By Alex Rice
The Man in Black. The man who had a thousand violent criminals eating out of the palm of his hand at Folsom State Prison. The man who basically told Richard Nixon to fuck himself when the 37th President of the United States requested he play the anti-public assistance novelty anthem “Welfare Cadillac” at a White House summit for prison reform.
The man who was terrified to go onstage in front of 250 people.
Johnny Cash had never performed in public alone before producer Rick Rubin urged him to try out some of the material they were working on for a live audience. There was no elbow room at the Sunset Strip’s 250-capacity Viper Room on December 3, 1993, when a new generation of fans filled the joint to witness the man, the myth, the legend play in a most intimate of settings.
They hooped and hollered when the protagonist of Eddy Arnold’s “Tennessee Stud” gunned down a gambler, as fervently as crowds once had when they heard Cash’s subversive lyrics about shooting a man in Reno just to watch him to die. Loudon Wainwright III’s “The Man Who Couldn’t Cry” inspired tears of laughter, packing all the twisted comedic punch that “A Boy Named Sue” had two dozen years prior. The distinct sonic atmosphere evident in those performances couldn’t have possibly been bested by studio takes, so Cash and Rubin simply used the live versions on American Recordings, the singer’s debut for the bearded genius’s imprint of the same name. In fact, the rest of the LP’s 11 “studio” tunes were originally laid down as demos before Rubin decided they were powerful enough to revive a storied career.
Cash had been dropped by Columbia in 1986, and all you have to do is look at the artwork for Boom Chicka Boom or The Mystery of Life to know how his abbreviated stint on Mercury Records had gone after that. The country music behemoth Cash was instrumental in building abandoned him in the ‘80s, and neither his critical nor commercial profile had ever been lower. That all changed with American Recordings, the first of six installments in a series that gave him the opportunity to enter the twilight of his career with dignity and garnered him more acclaim, perhaps, than ever. Donning an imposingly stark visual of Cash flanked by two dogs (one black and one white, representing the good vs. evil duality that lies at the heart of so much of his work) on its sleeve, American was voted the seventh best album of 1994 in The Village Voice’s prestigious Pazz & Jop Poll and landed a Grammy the following year. American II: Unchained (1996) and American III: Solitary Man (2000) were thrilling sequels, maintaining the darkly elegant and isolated air of the first Cash-Rubin collaboration while sporting cameos from an all-star cast of musicians - Tom Petty, Flea, Marty Stuart and Sheryl Crow among them.

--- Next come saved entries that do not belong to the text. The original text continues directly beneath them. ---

(* ===== verification/ImageCopy.v ===== *)
(** Copying into and out of a virtual image: [Reinterpret] and
    [WriteSparseTo] of src/internal/fsimage/vm/vm.go.

    [Reinterpret] runs [io.Copy] from a section of the image to the new
    region, in chunks of 32 KiB, and then maps the region; the model has the
    loop of [io.Copy] with its short-write and invalid-count checks.
    [WriteSparseTo] collects the mapped pages, sorts them and writes runs of
    consecutive pages through a buffer of the pool; the writer is a parameter
    and the buffer may hold anything.

    The theorems: reinterpreting leaves the bytes of the image as they are and
    gives the new region those bytes; copying an image to a file of zeros
    leaves the bytes of the image in the file, whatever the runs and
    the size of the buffer. *)
From stdpp Require Import sorting.
From S2P Require Import Prelude Regions RegionWrite PageTable ImageVm.

(** * Reinterpret *)

Module Copy.
Definition chunk : Z := 32 * 1024.

(** The loop of [io.Copy] from a section of the image, read up to [rpos] of
    [size], to a region, written up to [wpos]. *)
Fixpoint copy_loop {T} `{PageTable T} (fuel : nat) (vm : VirtualMemory T) (offset size : Z) (r : region)
    (rpos wpos : Z) (buf : list Z) : option (region * option string) :=
  match fuel with
  | O => None
  | S fuel =>
    if rpos >=? size then Some (r, None)
    else
      let k := Z.to_nat (Z.min (len buf) (size - rpos)) in
      match VM.ReadAt vm (take k buf) (offset + rpos) with
      | None => None
      | Some (q, nr, er) =>
        let buf := q ++ drop k buf in
        let '(r, nw, ew) :=
          if nr >? 0 then
            let '(r, nw, ew) := RegionW.WriteAt r (take (Z.to_nat nr) buf) wpos in
            if (nw <? 0) || (nr <? nw) then (r, 0, Some (default "invalid write result" ew))
            else if non_nil ew then (r, nw, ew)
            else if negb (nr =? nw) then (r, nw, Some "short write")
            else (r, nw, None)
          else (r, 0, None) in
        if non_nil ew then Some (r, ew)
        else
          match er with
          | Some e => Some (r, if String.eqb e EOF then None else Some e)
          | None => copy_loop fuel vm offset size r (rpos + nr) (wpos + nw) buf
          end
      end
  end.

(** The image, the new region and the error; [None] if the copy never ends. *)
Definition Reinterpret {T} `{PageTable T} (vm : VirtualMemory T) (newRegion : region) (offset : Z)
    : option (VirtualMemory T * region * option string) :=
  let size := Size newRegion in
  match copy_loop (S (S (Z.to_nat (size / chunk)))) vm offset size newRegion 0 0 (replicate (Z.to_nat chunk) 0) with
  | None => None
  | Some (r, Some e) => Some (vm, r, Some e)
  | Some (r, None) =>
    let '(vm', e) := VM.Map vm r offset in Some (vm', r, e)
  end.
End Copy.
(** An empty range at the start of a bitmap: the end of the range wraps, every
    byte is filled and the loop then runs past the bitmap and panics. *)
Theorem setrange_empty_panics d v :
  0 < len d * 8 < 2^64 - 8 → SetRange d 0 0 v = (replicate (length d) (if v then 0xff else 0x00), Panic).
Proof.
  intros Hd. unfold SetRange, maxBits. rewrite u64_small by (unfold is_u; lia). cbn [Z.gtb Z.compare].
  destruct (Z.geb_spec 0 (len d * 8)); [lia|]. rewrite Z.min_l by lia. change (u64 (0 - 1)) with (2^64 - 1).
  change (0 =? 2^64 - 1) with false. change (0 / 8 =? (2^64 - 1) / 8) with false. cbn iota.
  change (negb (0 mod 8 =? 0)) with false. change (negb ((2^64 - 1) mod 8 =? 7)) with false. cbn iota beta.
  change ((2^64 - 1) / 8 + 1) with (2^61). unfold fill. change (0 / 8) with 0. change (2^61 <=? 0) with false. cbn iota.
  destruct (Z.leb_spec (2^61) (len d)); [lia|]. change (Z.to_nat 0) with 0%nat. f_equal. unfold overwrite.
  rewrite !Nat.sub_0_r, take_0, take_ge, drop_ge, app_nil_r by (rewrite length_replicate; lia). done.
Qed.
Lemma setrange_empty_panics_witness : SetRange [1; 2] 0 0 true = ([0xff; 0xff], Panic).
Proof. apply (setrange_empty_panics [1; 2] true). done. Defined.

The clouds of death hang over the entirety of the American series, from the initial LP’s “Let the Train Blow the Whistle” to the undead title track from 2006’s posthumous American VI: Ain’t No Grave. American IV: The Man Comes Around (2002), though, is the crown jewel of the American years, chronicling Johnny’s final steps on a funereal march that came to an end on September 12, 2003. That’s when he succumbed to complications from diabetes - and probably a broken heart - at the age of 71, just four months after June passed. On the final record released in his lifetime, opener “The Man Comes Around” is the sound of him realizing that the grim reaper is just around the corner, while his award-winning cover of Nine Inch Nails’ “Hurt” reads like one last letter of apology for his years in the drug-fueled wilderness. The penultimate solo rendition of eternal cowboy hymn “Streets of Laredo” serves as a jaw-dropping last will and testament. Men died at the end of Johnny Cash songs all the time, but now he was leaving along with them.
Johnny Cash’s work with Rick Rubin in the 1990s and early 2000s cemented his legacy - not as a Memphis has-been, but as an American always-will-be. After a decade in the desert, there was redemption for the original sinner of country music.